Electro-thermal mapping of polymer electrolyte membrane fuel cells with a fractal flow-field

Abstract

Electro-thermal maps of a polymer electrolyte membrane fuel cell (PEMFC) show the spatial distribution of current density and temperature, which is useful to evaluate their performance. Here, electro-thermal mapping is carried out for the first time on a PEMFC with a fractal cathode flow-field, the design of which emulates the efficient, scalable air transport inside the lungs. Such maps are compared with those of a conventional single-serpentine flow-field PEMFC. Each cell’s performance is characterised by analysing the surface distribution of current density and temperature at different reactant relative humidity (RH) and cell voltage. Relationships are shown between segment current densities and surface temperatures, and between reactant relative humidity and cell operating conditions.

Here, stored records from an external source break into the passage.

Definition decode_entries (v : json) : res (list UniverseEntry) :=
  match v with
  | JArr (raw :: rest) =>
      do! universe_when (MAX_UNIVERSE_SYMBOLS <? Z.of_nat (length (raw :: rest)))
            SOURCE_TOO_LARGE "snapshot contains too many entries" in
      let! entries := res_map decode_entry (raw :: rest) in
      do! universe_when (negb (bool_decide (map symbol entries
                                            = py_sorted pystr_leb (map symbol entries))))
            INVALID_SNAPSHOT "canonical entries are not sorted by symbol" in
      Ok (py_sorted (leb_on source_ordinal Z.leb) entries)
  | _ => universe_error INVALID_SNAPSHOT "canonical_entries must be a non-empty array"
  end.

Definition decode_snapshot_payload (encoded : pybytes) : res (list (pystr * json)) :=
  do! universe_when (bool_decide (length encoded = 0%nat)
                     || (MAX_UNIVERSE_SNAPSHOT_BYTES <? Z.of_nat (length encoded)))
        INVALID_SNAPSHOT "snapshot size is invalid" in
  try_except (let! text := ascii_decode encoded in
              let! v := loads text in universe_mapping v)
    [UnicodeError; JSONDecodeError]
    (fun _ => universe_error INVALID_SNAPSHOT "snapshot must be ASCII JSON").

Definition snapshot_keys : list string :=
  ["canonical_entries"; "schema_version"; "source_file_sha256"; "source_path";
   "universe_snapshot_sha256"]%string.

Definition decode_universe_snapshot (encoded : pybytes) : res UniverseSnapshot :=
  let! m := decode_snapshot_payload encoded in
  do! universe_when (negb (keys_are m snapshot_keys)) INVALID_SNAPSHOT
        "snapshot fields do not match the contract" in
  let! vv := jget (str "schema_version") m in
  let! version := universe_text vv in
  do! universe_when (negb (bool_decide (version = UNIVERSE_SCHEMA_VERSION))) INVALID_SNAPSHOT
        "unsupported universe schema version" in
  let! pv := jget (str "source_path") m in
  let! path := universe_text pv in
  do! universe_when (negb (bool_decide (path = TICKER_UNIVERSE_PATH))) INVALID_SNAPSHOT
        "snapshot source path is not authoritative" in
  let! sv := jget (str "source_file_sha256") m in
  let! source_digest := decode_digest sv in
  let! dv := jget (str "universe_snapshot_sha256") m in
  let! snapshot_digest := decode_digest dv in
  let! ev := jget (str "canonical_entries") m in
  let! ordered := decode_entries ev in
  let! snapshot := snapshot_from_entries source_digest ordered in
  do! universe_when (negb (bool_decide (universe_snapshot_sha256 snapshot = snapshot_digest)))
        HASH_MISMATCH "universe snapshot SHA-256 does not match its content" in
  let! canonical := encode_universe_snapshot snapshot in
  do! universe_when (negb (bool_decide (canonical = encoded))) INVALID_SNAPSHOT
        "snapshot is not in canonical JSON form" in
  Ok snapshot.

The cells with a fractal flow-field deliver better electrochemical performance and exhibit more homogeneous current distributions compared to those with a single-serpentine flow-field, in which the current distribution is non-uniform due to cell flooding. The surface temperatures are higher in cells with a fractal flow-field than in those with a single-serpentine flow-field, consistent with the observed cell performances. In addition, electrochemical impedance spectroscopy characterisation indicates flooding in the single-serpentine cells, but not in the fractal cells.